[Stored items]
"""

(* ===== verification/RateLimit.v ===== *)
(** * The request rate limiter: daemon/rate_limit_pure.cpp, rate_limit.cpp

    Per-second counters keyed by client and endpoint.  The state is the
    process-global table [g_buckets]; the wall second is an argument. *)

From Stdlib Require Import Sorted.
From S2P Require Import Prelude.

Module RateLimit.

(** Fresh keys start at [{0, 0}]. *)
Record Bucket := { counter : Z; second : Z }.
Definition freshBucket : Bucket := {| counter := 0; second := 0 |}.

Record Decision := { newState : Bucket; allowed : bool }.

(** [RateLimitPure::check]; [counter] is an [int] that never passes
    [maxPerSecond], so its increment does not overflow. *)
Definition checkBucket (bucket : Bucket) (now maxPerSecond : Z) : Decision :=
  if maxPerSecond <=? 0 then
    {| newState := {| counter := 0; second := now |}; allowed := true |}
  else if negb (second bucket =? now) then
    {| newState := {| counter := 1; second := now |}; allowed := true |}
  else if counter bucket <? maxPerSecond then
    {| newState := {| counter := counter bucket + 1; second := now |}; allowed := true |}
  else {| newState := bucket; allowed := false |}.

Definition retryAfterSeconds : Z := 1.

Abbreviation Table := (gmap bytes Bucket).

(** [g_buckets[key]] creates a fresh bucket for a new key. *)
Definition bucketOf (g : Table) (key : bytes) : Bucket := default freshBucket (g !! key).

(** [RateLimit::check]: the answer and the table after it. *)
Definition check (g : Table) (key : bytes) (now maxPerSecond : Z) : bool * Table :=
  let d := checkBucket (bucketOf g key) now maxPerSecond in
  (allowed d, <[key := newState d]> g).

Definition reset (g : Table) : Table := ∅.

(** ** Histories *)

(** A request: its key and the wall second it came in. *)
Abbreviation Req := (bytes * Z)%type.

Section history.
(** The cap each key is checked with. *)
Context (cap : bytes -> Z).

(** The answers to a sequence of requests. *)
Fixpoint run (g : Table) (reqs : list Req) : list bool :=
  match reqs with
  | [] => []
  | (key, now) :: t => let '(b, g') := check g key now (cap key) in b :: run g' t
  end.

(** The abstract limiter keeps every request it allowed, and allows one when
    fewer than the cap were allowed for its key in its second. *)
Definition inSecond (served : list Req) (r : Req) : Z :=
  Z.of_nat (length (List.filter (fun s => bool_decide (s = r)) served)).

Definition specAllow (served : list Req) (r : Req) : bool :=
  (cap (fst r) <=? 0) || (inSecond served r <? cap (fst r)).

Fixpoint specRun (served : list Req) (reqs : list Req) : list bool :=
  match reqs with
  | [] => []
  | r :: t => specAllow served r :: specRun (if specAllow served r then r :: served else served) t
  end.

(** The requests that were allowed, in order. *)
Definition servedOf (reqs : list Req) (answers : list bool) : list Req :=
  map fst (List.filter snd (combine reqs answers)).

(** ** Refinement *)

Lemma inSecond_cons served r s :
  inSecond (r :: served) s = inSecond served s + if bool_decide (r = s) then 1 else 0.
Proof.
  unfold inSecond. cbn [List.filter]. case_bool_decide; cbn [length]; lia.
Qed.

Lemma inSecond_none served r : (forall s, In s served -> s <> r) -> inSecond served r = 0.
Proof.
  intros H. unfold inSecond. induction served as [|x l IH]; [done|]. cbn [List.filter].
  rewrite bool_decide_eq_false_2 by (apply H; by left). apply IH. intros s Hs. apply H. by right.
Qed.

(** How a bucket stands for the past of its key, at clock [clock]. *)
Definition bucketInv (served : list Req) (clock : Z) (key : bytes) (b : Bucket) : Prop :=
  cap key <= 0 \/
  (b = freshBucket /\ forall t, ~ In (key, t) served) \/
  (second b <= clock /\ counter b = inSecond served (key, second b) /\
   forall t, In (key, t) served -> t <= second b).

Definition tableInv (served : list Req) (clock : Z) (g : Table) : Prop :=
  forall key, bucketInv served clock key (bucketOf g key).

Lemma bucketOf_insert g key b k : bucketOf (<[key := b]> g) k = if decide (k = key) then b else bucketOf g k.
Proof.
  unfold bucketOf. destruct (decide (k = key)) as [-> |].
  - by rewrite lookup_insert_eq.
  - by rewrite lookup_insert_ne.
Qed.

Lemma bucketInv_other served clock now key k t b :
  k <> key -> clock <= now -> bucketInv served clock k b ->
  bucketInv ((key, t) :: served) now k b.
Proof.
  intros Hne Hle [H|[[-> H]|(H1 & H2 & H3)]]; [by left|right; left|right; right].
  - split; [done|]. intros u [[=]|Hu]; [congruence|]. by eapply H.
  - split; [lia|]. rewrite inSecond_cons, bool_decide_eq_false_2 by congruence. split; [lia|].
    intros u [[=]|Hu]; [congruence|auto].
Qed.

Lemma bucketInv_later served clock now k b :
  clock <= now -> bucketInv served clock k b -> bucketInv served now k b.
Proof. intros Hle [H|[H|(H1 & H2 & H3)]]; [by left|by right; left|]. right; right. split; [lia|done]. Qed.

(** The count of this second, read off the bucket. *)
Lemma bucketInv_count served clock now key b :
  0 < cap key -> clock <= now -> bucketInv served clock key b ->
  inSecond served (key, now) = if second b =? now then counter b else 0.
Proof.
  intros Hc Hle [H|[[-> H]|(H1 & H2 & H3)]]; [lia|..].
  - rewrite inSecond_none by (intros s Hs ->; by eapply H). by destruct (_ =? _).
  - destruct (Z.eqb_spec (second b) now) as [E|Hne]; [by rewrite H2, E|].
    apply inSecond_none. intros s Hs ->. specialize (H3 _ Hs). lia.
Qed.

Lemma check_refines served clock g key now :
  tableInv served clock g -> clock <= now ->
  fst (check g key now (cap key)) = specAllow served (key, now) /\
  tableInv (if specAllow served (key, now) then (key, now) :: served else served) now
    (snd (check g key now (cap key))).
Proof.
  intros Hinv Hle. unfold check, specAllow, checkBucket. cbn [fst snd].
  destruct (Z.leb_spec (cap key) 0) as [Hc|Hc]; cbn [orb allowed newState].
  { split; [done|]. intros k. rewrite bucketOf_insert. destruct (decide (k = key)) as [-> |]; [by left|].
    by eapply bucketInv_other. }
  rewrite (bucketInv_count served clock now key (bucketOf g key)) by (try done; apply Hinv).
  pose proof (bucketInv_count served clock now key _ Hc Hle (Hinv key)) as Hcount.
  set (b := bucketOf g key) in *.
  assert (Hother : forall b' s', (s' = served \/ s' = (key, now) :: served) ->
    bucketInv s' now key b' -> tableInv s' now (<[key := b']> g)).
  { intros b' s' Hs' Hb' k. rewrite bucketOf_insert. destruct (decide (k = key)) as [-> |]; [done|].
    destruct Hs' as [-> | ->]; [by eapply bucketInv_later|by eapply bucketInv_other]. }
  assert (Hnew : forall n, n = inSecond served (key, now) + 1 ->
    bucketInv ((key, now) :: served) now key {| counter := n; second := now |}).
  { intros n ->. right; right. cbn [second counter]. split; [lia|].
    rewrite inSecond_cons, bool_decide_eq_true_2 by done. split; [done|].
    intros t [[= <-]|Ht]; [lia|]. destruct (Hinv key) as [?|[[_ H]|(H1 & _ & H3)]]; [lia|by apply H in Ht|].
    specialize (H3 _ Ht). lia. }
  destruct (Z.eqb_spec (second b) now) as [E|Hne]; cbn [negb].
  - destruct (Z.ltb_spec (counter b) (cap key)); cbn [allowed newState]; (split; [done|]).
    + apply Hother; [by right|]. apply Hnew. lia.
    + apply Hother; [by left|]. by eapply bucketInv_later.
  - cbn [allowed newState]. destruct (Z.ltb_spec 0 (cap key)); [|lia]. split; [done|].
    apply Hother; [by right|]. apply Hnew. lia.
Qed.

Lemma run_refines reqs served clock g :
  tableInv served clock g -> StronglySorted Z.le (clock :: map snd reqs) ->
  run g reqs = specRun served reqs.
Proof.
  revert served clock g. induction reqs as [|[key now] reqs IH]; intros served clock g Hinv Hs; [done|].
  cbn [run specRun]. inversion Hs as [|? ? Hs' Hf]; subst. cbn [map snd] in *.
  apply Forall_cons in Hf as [Hle _]. destruct (check_refines served clock g key now Hinv Hle) as [Ha Hi].
  destruct (check g key now (cap key)) as [b g']. cbn [fst snd] in *. subst b. f_equal. by eapply IH.
Qed.

Lemma tableInv_empty clock : tableInv [] clock ∅.
Proof. intros key. right. left. unfold bucketOf. rewrite lookup_empty. by split; [|intros ? []]. Qed.

(** C38: As long as the wall clock does not step back, the limiter answers every
    sequence of requests as the abstract one: a request is allowed exactly
    when fewer than the cap of its key were allowed in the same second. *)
Theorem rate_limit_refines_spec reqs t0 :
  StronglySorted Z.le (t0 :: map snd reqs) -> run ∅ reqs = specRun [] reqs.
Proof. intros H. eapply run_refines; [apply tableInv_empty|done]. Qed.

(** ** Consequences *)

Lemma specRun_cap reqs served key now :
  0 < cap key -> inSecond served (key, now) <= cap key ->
  inSecond served (key, now) + inSecond (servedOf reqs (specRun served reqs)) (key, now) <= cap key.
Proof.
  intros Hc. revert served. induction reqs as [|r reqs IH]; intros served Hs.
  { change (servedOf [] (specRun served [])) with (@nil Req). unfold inSecond at 2. cbn. lia. }
  unfold servedOf in *. cbn [specRun combine List.filter snd].
  destruct (specAllow served r) eqn:Ha.
  - cbn [map fst]. rewrite inSecond_cons. specialize (IH (r :: served)). rewrite inSecond_cons in IH.
    case_bool_decide as E; [|lia]. subst r. unfold specAllow in Ha. cbn [fst] in Ha.
    destruct (Z.leb_spec (cap key) 0); [lia|]. cbn in Ha. lia.
  - by apply IH.
Qed.

(** In no second are more than the cap of a key's requests allowed, whatever
    other requests come in between. *)
Theorem rate_limit_cap reqs t0 key now :
  StronglySorted Z.le (t0 :: map snd reqs) -> 0 < cap key ->
  inSecond (servedOf reqs (run ∅ reqs)) (key, now) <= cap key.
Proof.
  intros Hs Hc. rewrite (run_refines reqs [] t0) by (done || apply tableInv_empty).
  pose proof (specRun_cap reqs [] key now Hc) as H. unfold inSecond in H at 1 2. cbn in H. lia.
Qed.

(** The table after a sequence of requests. *)
Fixpoint after (g : Table) (reqs : list Req) : Table :=
  match reqs with
  | [] => g
  | (key, now) :: t => after (snd (check g key now (cap key))) t
  end.

Lemma after_other g reqs key : Forall (fun r => fst r <> key) reqs -> bucketOf (after g reqs) key = bucketOf g key.
Proof.
  intros H. revert g. induction H as [|[k now] reqs Hk _ IH]; intros g; [done|]. cbn [after].
  rewrite IH. unfold check. cbn [snd]. rewrite bucketOf_insert. by destruct (decide (key = k)); [subst|].
Qed.

(** A refused client that comes back when [Retry-After] told it to is served,
    whatever the other clients asked meanwhile. *)
Theorem retry_after_is_served g key now others :
  fst (check g key now (cap key)) = false -> Forall (fun r => fst r <> key) others ->
  fst (check (after (snd (check g key now (cap key))) others) key (now + retryAfterSeconds) (cap key)) = true.
Proof.
  unfold check at 1 2 3. cbn [fst snd]. intros Hd Ho. unfold checkBucket at 1.
  destruct (cap key <=? 0); [done|]. rewrite after_other by done.
  rewrite bucketOf_insert. destruct (decide (key = key)); [|done].
  unfold checkBucket in *. destruct (cap key <=? 0); [done|].
  destruct (Z.eqb_spec (second (bucketOf g key)) now) as [E|]; [|done]. cbn [negb] in *.
  destruct (_ <? _); [done|]. cbn [newState]. rewrite E. unfold retryAfterSeconds.
  by destruct (Z.eqb_spec now (now + 1)); [lia|].
Qed.

End history.

Definition twoPerSecond (key : bytes) : Z := 2.
Definition burst : list (bytes * Z) := [(str "a", 7); (str "a", 7); (str "b", 7); (str "a", 7); (str "a", 8)].

Lemma burst_sorted : StronglySorted Z.le (0 :: map snd burst).
Proof. unfold burst. cbn [map snd]. repeat apply SSorted_cons; repeat constructor; cbn; lia. Qed.

Lemma rate_limit_refines_spec_witness :
  run twoPerSecond ∅ burst = specRun twoPerSecond [] burst /\
  specRun twoPerSecond [] burst = [true; true; true; false; true].
Proof. split; [exact (rate_limit_refines_spec twoPerSecond burst 0 burst_sorted)|vm_compute; reflexivity]. Defined.

Lemma rate_limit_cap_witness :
  inSecond (servedOf burst (run twoPerSecond ∅ burst)) (str "a", 7) <= 2.
Proof. exact (rate_limit_cap twoPerSecond burst 0 (str "a") 7 burst_sorted eq_refl). Defined.

Definition full : gmap bytes Bucket := {[ str "a" := {| counter := 2; second := 7 |} ]}.

Lemma retry_after_is_served_witness :
  fst (check (after twoPerSecond (snd (check full (str "a") 7 2)) [(str "b", 8)]) (str "a") 8 2) = true.
Proof.
  refine (retry_after_is_served twoPerSecond full (str "a") 7 [(str "b", 8)] _ _);
    [vm_compute; reflexivity|repeat constructor; discriminate].
Defined.

End RateLimit.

"""

Work to be completed —
From the entries above, collect every line with the string "wall" in it.

Answer to this exercise —
    process-global table [g_buckets]; the wall second is an argument. *)
(** A request: its key and the wall second it came in. *)
(** C38: As long as the wall clock does not step back, the limiter answers every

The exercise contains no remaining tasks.